Si vous avez manqué l’avant-première sur Outside, il y a quelques semaines, de « Up and down » voici l’occasion de revoir le passionnant documentaire de Dylan Moron, désormais en accès libre. Ce film de 20 minutes nous conduit sur le Te Araroa Trail, un parcours qui, en dix ans, s’est imposé comme l’un des plus beaux treks du monde. 3000 kilomètres de sentiers traversent les deux îles de la Nouvelle-Zélande, alternant des portions en pleine forêt tropicale et des crêtes surplombant de magnifiques lacs turquoise. En octobre 2018, le jeune Français improvisait sa traversée, quelques jours après avoir atterri dans le pays. Une aventure superbement capturée dont on appréciera le regard humble et très altruiste.
Le Te Araroa Trail a tous les arguments pour séduire les passionnés de trekking.
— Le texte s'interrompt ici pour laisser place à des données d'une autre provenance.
Lemma until_semicolon_tail v pairs :
  Forall (fun c => c <> C! ";" /\ c <> C! ",") v -> until_semicolon (v ++ cookie_tail pairs) = v.
Proof.
  induction 1 as [|c v [Hc _] _ IH]; cbn; [by destruct pairs|].
  rewrite (proj2 (Z.eqb_neq _ _)) by done. by rewrite IH.
Qed.

Lemma ci_prefix_length name s : ci_prefix name s -> (length name <= length s)%nat.
Proof. intros H. apply (f_equal length) in H. rewrite !length_map, length_take in H. lia. Qed.

(** A name without an equals sign that matches a pair matches its key. *)
Lemma ci_prefix_key name k rest :
  Forall (fun c => c <> C! "=") name ->
  ci_prefix name (k ++ C! "=" :: rest) -> ci_prefix name k /\ (length name <= length k)%nat.
Proof.
  intros Hn. revert k. unfold ci_prefix. induction Hn as [|c name Hc _ IH]; intros k E; [by cbn; split; [|lia]|].
  destruct k as [|d k]; cbn in E.
  - injection E as E _. symmetry in E. change (fold_case 61) with 61 in E. apply fold_case_other in E; [done|lia].
  - injection E as E1 E2. destruct (IH k E2) as [IH1 IH2]. cbn. split; [by rewrite E1, IH1|lia].
Qed.

Lemma multi_loop_cookies name pairs fuel :
  cookie_name name -> cookie_pairs pairs -> (length (cookie_line pairs) < fuel)%nat ->
  multi_loop fuel name true (cookie_line pairs) = cookie_value name pairs.
Proof.
  intros [Hn0 Hn] Hps. revert fuel. induction Hps as [|[k v] pairs [[Hk0 Hk] [Hv Hv0]] Hps IH];
    intros fuel Hf; destruct fuel as [|fuel]; try (cbn in Hf; lia); [done|].
  cbn [multi_loop]. cbn [fst snd] in *.
  destruct (cookie_chars name Hn) as (Hnul & Hneq & _). destruct (cookie_chars k Hk) as (_ & _ & Hk2).
  assert (Hkp : Forall (fun c => c <> C! ";" /\ c <> C! ",") (k ++ C! "=" :: v)).
  { apply Forall_app. split; [done|by constructor]. }
  rewrite cookie_line_cons in *. unfold pair_bytes in *. cbn [fst snd] in *.
  rewrite decide_False by (by destruct k).
  assert (Hskip : forall s, Forall (fun c => c <> C! ";" /\ c <> C! ",") s ->
    (0 < length s <= length (k ++ C! "=" :: v))%nat ->
    multi_loop fuel name true (skip_spaces (skip_value (s ++ cookie_tail pairs))) =
    cookie_value name pairs).
  { intros s Hs Hlen. rewrite skip_rest by done. apply IH.
    assert (length (cookie_line pairs) <= length (cookie_tail pairs))%nat
      by (destruct pairs; [done|cbn [cookie_tail length]; lia]).
    rewrite length_app in Hf. lia. }
  cbn [cookie_value fst snd].
  destruct (Z.eqb_spec (ngx_strncasecmp ((k ++ C! "=" :: v) ++ cookie_tail pairs) name (length name)) 0)
    as [E|E]; cbn [negb].
  - apply strncasecmp_prefix in E; [|done]. rewrite <- app_assoc in E. cbn [app] in E.
    apply ci_prefix_key in E as [Eci Hle]; [|done].
    destruct (decide (length name = length k)) as [El|El].
    + rewrite decide_True by (unfold ci_prefix in Eci; rewrite take_ge in Eci by lia; done).
      rewrite <- app_assoc, drop_app_length' by lia. cbn [app skip_spaces].
      change (61 =? 32) with false. cbv iota. change (61 =? 61) with true. cbn [negb].
      replace (skip_spaces (v ++ cookie_tail pairs)) with (v ++ cookie_tail pairs);
        [by rewrite until_semicolon_tail|].
      destruct v as [|c v]; [by destruct pairs|]. cbn.
      rewrite (proj2 (Z.eqb_neq c 32)); [done|]. intros ->. by apply Hv0.
    + rewrite decide_False by (intros E; apply (f_equal length) in E; rewrite !length_map in E; lia).
      destruct (drop (length name) k) as [|c k'] eqn:Ed;
        [apply (f_equal length) in Ed; rewrite length_drop in Ed; cbn in Ed; lia|].
      assert (Hc : c <> C! " " /\ c <> C! "=" /\ Forall (fun c => c <> C! ";" /\ c <> C! ",") k').
      { rewrite <- (take_drop (length name) k), Ed in Hk. apply Forall_app in Hk as [_ Hk].
        apply Forall_cons in Hk as [(_ & _ & _ & _ & ? & ?) Hk]. split_and!; [done|done|].
        by apply cookie_chars. }
      destruct Hc as (Hc1 & Hc2 & Hk').
      rewrite <- app_assoc, drop_app_le, Ed by lia. cbn [app skip_spaces].
      rewrite (proj2 (Z.eqb_neq c 32)) by done. rewrite (proj2 (Z.eqb_neq c 61)) by done. cbn [negb].
      specialize (Hskip (k' ++ C! "=" :: v)). rewrite <- app_assoc in Hskip. apply Hskip.
      * apply Forall_app. split; [done|by constructor].
      * apply (f_equal length) in Ed. rewrite length_drop in Ed. rewrite !length_app. cbn in *. lia.
  - rewrite decide_False; [apply Hskip; [done|rewrite length_app; cbn; lia]|].
    intros Eq. apply E, strncasecmp_prefix; [done|]. unfold ci_prefix. rewrite <- Eq.
    apply (f_equal length) in Eq. rewrite !length_map in Eq.
    by rewrite <- app_assoc, take_app_length' by lia.
Qed.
Inauguré en 2011, il reste encore peu connu du grand public – apparemment encore moins des Néo-Zélandais eux-mêmes – et parcourt tous les paysages du monde, concentrés sur deux îles. Le tout, sur 3000 kilomètres. Plages, forêts, jungles, volcans, montagnes et fjords : voilà ce qui rend unique le « T-A ».
En 2018, Dylan Moron s’envole pour la Nouvelle-Zélande avec un visa « vacances-travail » (PVT). Lors de ses préparatifs, loin de lui l’idée de se lancer sur le Te Araroa. C’est en arrivant sur place que le français, âgé de 22 ans à ce moment-là, découvre ce sentier de 3000 kilomètres qui relie les extrémités nord et sud des deux îles. « En arrivant, je n’avais pas vraiment de plan, l’idée était de travailler un peu et d’acheter un van pour faire un road trip et de la randonnée. Mais rien ne s’est passé comme prévu », explique-t-il.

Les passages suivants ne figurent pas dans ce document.